From the data below, return the exact lines starting at the line containing "(* ===== verification/KernelLayout.v ===== *)" and ending at the line containing "the structure and", both included, and nothing else.

Available records:
· · · · ·

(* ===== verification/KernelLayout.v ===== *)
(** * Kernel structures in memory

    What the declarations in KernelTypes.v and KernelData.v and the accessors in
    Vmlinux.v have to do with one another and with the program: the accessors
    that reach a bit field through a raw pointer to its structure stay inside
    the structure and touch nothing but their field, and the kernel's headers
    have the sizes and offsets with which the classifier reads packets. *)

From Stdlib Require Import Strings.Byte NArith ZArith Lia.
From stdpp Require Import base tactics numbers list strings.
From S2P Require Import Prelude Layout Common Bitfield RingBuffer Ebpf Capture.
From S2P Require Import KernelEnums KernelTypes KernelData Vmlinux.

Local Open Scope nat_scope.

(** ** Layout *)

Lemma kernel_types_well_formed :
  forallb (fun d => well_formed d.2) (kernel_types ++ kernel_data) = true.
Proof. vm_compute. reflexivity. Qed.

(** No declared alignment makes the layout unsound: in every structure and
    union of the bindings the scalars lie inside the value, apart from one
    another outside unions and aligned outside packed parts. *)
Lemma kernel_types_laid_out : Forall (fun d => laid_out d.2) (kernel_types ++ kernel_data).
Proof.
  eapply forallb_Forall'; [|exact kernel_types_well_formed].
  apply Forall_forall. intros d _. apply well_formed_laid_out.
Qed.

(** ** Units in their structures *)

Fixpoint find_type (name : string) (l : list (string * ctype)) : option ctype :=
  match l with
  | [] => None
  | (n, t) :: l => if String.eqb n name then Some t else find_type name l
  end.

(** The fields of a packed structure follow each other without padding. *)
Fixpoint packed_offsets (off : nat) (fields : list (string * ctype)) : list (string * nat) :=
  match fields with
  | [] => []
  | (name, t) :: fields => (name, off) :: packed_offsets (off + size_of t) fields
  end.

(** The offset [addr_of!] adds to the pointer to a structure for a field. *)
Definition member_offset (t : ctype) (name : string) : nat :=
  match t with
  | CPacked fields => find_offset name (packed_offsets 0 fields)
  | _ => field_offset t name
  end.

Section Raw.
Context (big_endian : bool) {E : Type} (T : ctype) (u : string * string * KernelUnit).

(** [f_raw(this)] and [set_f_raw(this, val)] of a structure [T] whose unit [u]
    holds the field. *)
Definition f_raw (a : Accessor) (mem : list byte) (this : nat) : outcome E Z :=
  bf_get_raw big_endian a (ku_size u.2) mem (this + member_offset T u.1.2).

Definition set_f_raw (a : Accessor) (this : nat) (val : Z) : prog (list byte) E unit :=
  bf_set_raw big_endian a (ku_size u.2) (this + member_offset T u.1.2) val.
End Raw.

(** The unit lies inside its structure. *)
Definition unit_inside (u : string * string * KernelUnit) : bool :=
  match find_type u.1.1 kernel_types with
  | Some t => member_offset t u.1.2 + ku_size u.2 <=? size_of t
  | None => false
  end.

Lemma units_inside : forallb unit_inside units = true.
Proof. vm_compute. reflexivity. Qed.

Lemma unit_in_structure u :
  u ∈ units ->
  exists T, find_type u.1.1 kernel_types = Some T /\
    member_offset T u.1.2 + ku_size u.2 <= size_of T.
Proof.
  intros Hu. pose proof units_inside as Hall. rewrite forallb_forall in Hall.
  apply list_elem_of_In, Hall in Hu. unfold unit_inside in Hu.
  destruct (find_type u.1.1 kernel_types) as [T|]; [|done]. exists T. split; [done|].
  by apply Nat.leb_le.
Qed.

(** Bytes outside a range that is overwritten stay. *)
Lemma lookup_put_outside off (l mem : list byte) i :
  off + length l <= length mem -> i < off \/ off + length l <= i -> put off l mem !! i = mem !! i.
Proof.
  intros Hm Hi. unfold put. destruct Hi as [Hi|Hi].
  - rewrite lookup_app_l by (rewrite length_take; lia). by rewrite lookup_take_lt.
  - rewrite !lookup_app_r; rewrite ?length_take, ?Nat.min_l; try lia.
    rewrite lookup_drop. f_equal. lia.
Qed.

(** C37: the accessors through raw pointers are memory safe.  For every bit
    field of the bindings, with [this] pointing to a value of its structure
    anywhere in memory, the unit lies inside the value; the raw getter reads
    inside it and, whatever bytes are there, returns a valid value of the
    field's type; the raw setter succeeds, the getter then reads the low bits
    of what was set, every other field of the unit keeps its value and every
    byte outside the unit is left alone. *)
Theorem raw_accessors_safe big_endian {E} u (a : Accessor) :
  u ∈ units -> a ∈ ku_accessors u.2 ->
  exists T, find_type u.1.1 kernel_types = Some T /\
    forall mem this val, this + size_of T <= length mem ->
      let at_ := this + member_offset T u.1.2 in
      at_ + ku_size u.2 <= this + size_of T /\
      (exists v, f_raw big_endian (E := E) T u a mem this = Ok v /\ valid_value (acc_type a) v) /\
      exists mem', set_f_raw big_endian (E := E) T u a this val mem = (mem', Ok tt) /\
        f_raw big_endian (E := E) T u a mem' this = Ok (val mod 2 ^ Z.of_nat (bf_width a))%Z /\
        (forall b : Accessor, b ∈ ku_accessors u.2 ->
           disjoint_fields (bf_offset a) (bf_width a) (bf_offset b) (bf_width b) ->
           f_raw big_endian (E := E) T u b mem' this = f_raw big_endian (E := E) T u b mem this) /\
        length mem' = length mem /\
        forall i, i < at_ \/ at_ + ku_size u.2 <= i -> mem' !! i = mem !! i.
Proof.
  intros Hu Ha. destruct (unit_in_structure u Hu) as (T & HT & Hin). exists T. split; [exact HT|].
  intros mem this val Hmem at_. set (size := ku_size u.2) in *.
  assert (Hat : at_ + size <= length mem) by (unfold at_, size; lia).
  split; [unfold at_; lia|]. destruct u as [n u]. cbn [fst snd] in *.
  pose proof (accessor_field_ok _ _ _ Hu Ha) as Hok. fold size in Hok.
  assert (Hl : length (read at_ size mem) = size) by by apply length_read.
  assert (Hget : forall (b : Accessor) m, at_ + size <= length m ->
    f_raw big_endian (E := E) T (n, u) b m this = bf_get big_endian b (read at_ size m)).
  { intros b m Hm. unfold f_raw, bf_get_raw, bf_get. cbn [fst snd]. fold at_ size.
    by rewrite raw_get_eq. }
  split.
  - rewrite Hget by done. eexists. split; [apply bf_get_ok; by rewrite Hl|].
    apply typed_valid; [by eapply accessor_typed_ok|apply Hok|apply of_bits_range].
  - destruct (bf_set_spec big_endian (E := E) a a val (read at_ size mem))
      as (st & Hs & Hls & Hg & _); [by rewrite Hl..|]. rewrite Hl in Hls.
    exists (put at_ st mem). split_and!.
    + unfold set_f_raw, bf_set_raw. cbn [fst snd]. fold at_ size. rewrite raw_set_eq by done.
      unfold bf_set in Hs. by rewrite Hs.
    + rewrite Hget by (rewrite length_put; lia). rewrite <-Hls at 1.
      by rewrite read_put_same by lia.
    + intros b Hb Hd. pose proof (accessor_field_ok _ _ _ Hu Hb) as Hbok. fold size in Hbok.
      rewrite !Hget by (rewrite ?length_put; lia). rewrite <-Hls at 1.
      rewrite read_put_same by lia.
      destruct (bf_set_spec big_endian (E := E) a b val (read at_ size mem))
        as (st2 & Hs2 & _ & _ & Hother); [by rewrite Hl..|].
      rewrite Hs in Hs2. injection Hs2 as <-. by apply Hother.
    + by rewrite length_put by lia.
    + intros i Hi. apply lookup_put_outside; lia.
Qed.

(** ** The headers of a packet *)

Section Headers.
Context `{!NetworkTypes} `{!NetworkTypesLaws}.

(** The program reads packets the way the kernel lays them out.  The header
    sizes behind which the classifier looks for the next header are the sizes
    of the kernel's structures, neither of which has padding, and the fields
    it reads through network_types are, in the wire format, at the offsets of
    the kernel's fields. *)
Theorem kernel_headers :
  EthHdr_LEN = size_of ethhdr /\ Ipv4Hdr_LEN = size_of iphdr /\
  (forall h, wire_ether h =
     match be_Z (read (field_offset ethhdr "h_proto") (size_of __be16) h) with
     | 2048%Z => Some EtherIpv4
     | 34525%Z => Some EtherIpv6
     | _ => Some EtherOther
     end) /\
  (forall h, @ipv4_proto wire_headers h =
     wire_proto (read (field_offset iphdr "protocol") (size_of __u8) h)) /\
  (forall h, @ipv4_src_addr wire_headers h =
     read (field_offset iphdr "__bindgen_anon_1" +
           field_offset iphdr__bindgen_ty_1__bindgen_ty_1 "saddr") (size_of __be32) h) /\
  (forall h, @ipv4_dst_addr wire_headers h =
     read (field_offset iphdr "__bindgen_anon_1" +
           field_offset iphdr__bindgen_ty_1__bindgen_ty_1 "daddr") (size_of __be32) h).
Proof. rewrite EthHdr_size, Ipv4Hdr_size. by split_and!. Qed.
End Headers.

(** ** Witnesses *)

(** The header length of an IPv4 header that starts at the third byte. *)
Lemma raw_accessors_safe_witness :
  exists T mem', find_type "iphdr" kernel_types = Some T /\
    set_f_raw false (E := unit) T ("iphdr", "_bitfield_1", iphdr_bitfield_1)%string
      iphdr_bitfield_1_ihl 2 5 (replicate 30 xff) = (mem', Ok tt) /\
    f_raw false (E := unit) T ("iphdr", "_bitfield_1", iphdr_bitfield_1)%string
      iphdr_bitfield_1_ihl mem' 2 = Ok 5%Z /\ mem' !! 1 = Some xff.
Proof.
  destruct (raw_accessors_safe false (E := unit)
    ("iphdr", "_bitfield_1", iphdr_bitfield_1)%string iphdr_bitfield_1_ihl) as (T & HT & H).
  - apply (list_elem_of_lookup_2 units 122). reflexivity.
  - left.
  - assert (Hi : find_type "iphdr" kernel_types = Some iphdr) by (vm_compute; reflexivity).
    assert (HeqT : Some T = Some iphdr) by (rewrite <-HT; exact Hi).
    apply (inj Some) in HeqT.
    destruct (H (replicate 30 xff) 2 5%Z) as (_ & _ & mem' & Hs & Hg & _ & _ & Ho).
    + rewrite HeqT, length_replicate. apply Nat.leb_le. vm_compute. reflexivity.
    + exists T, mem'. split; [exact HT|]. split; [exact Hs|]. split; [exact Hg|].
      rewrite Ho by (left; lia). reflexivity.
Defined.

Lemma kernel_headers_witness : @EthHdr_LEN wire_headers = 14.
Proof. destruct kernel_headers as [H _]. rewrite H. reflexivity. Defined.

· · · · ·

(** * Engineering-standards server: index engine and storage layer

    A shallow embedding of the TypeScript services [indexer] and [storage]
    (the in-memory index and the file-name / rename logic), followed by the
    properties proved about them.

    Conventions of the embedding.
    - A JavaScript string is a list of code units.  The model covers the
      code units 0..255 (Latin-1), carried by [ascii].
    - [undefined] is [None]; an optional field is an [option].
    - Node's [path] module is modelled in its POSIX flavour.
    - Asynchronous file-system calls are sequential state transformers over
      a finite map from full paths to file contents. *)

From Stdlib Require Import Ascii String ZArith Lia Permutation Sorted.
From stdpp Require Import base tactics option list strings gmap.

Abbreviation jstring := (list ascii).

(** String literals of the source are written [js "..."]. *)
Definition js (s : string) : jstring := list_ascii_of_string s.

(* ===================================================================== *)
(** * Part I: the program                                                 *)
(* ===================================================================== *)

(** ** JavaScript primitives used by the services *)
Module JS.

· · · · ·

Solution below:
(* ===== verification/KernelLayout.v ===== *)
(** * Kernel structures in memory

    What the declarations in KernelTypes.v and KernelData.v and the accessors in
    Vmlinux.v have to do with one another and with the program: the accessors
    that reach a bit field through a raw pointer to its structure stay inside
    the structure and touch nothing but their field, and the kernel's headers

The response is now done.